*Records from a dataset:*
··········

(** * The cross-validation driver of main.py

    A shallow embedding of [src/main.py]: the fold generator [kFolds], the
    per-fold evaluation [getRmse], the argument parser set up at the top of
    [main] and the cross-validation loop at its end.

    Python objects that the code mutates (the rating list bound to
    [rawRatings] and [seq], the process-wide random generator, the algorithm
    instance) live in an explicit state that every operation threads; the
    modules that [main.py] imports and that are not part of it ([random],
    [time], [numpy], [stats], [dataset], [prediction_algorithms]) are
    variables of the section. *)

From Stdlib Require Import ZArith String Ascii Lia.
From stdpp Require Import base numbers list gmap strings.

··········

*Work item:*
Set out, exactly as written, the lines from the line with "From Stdlib Require" to the last line of the records, inclusive, and only those lines.

*Answer to the problem:*
From Stdlib Require Import ZArith String Ascii Lia.
From stdpp Require Import base numbers list gmap strings.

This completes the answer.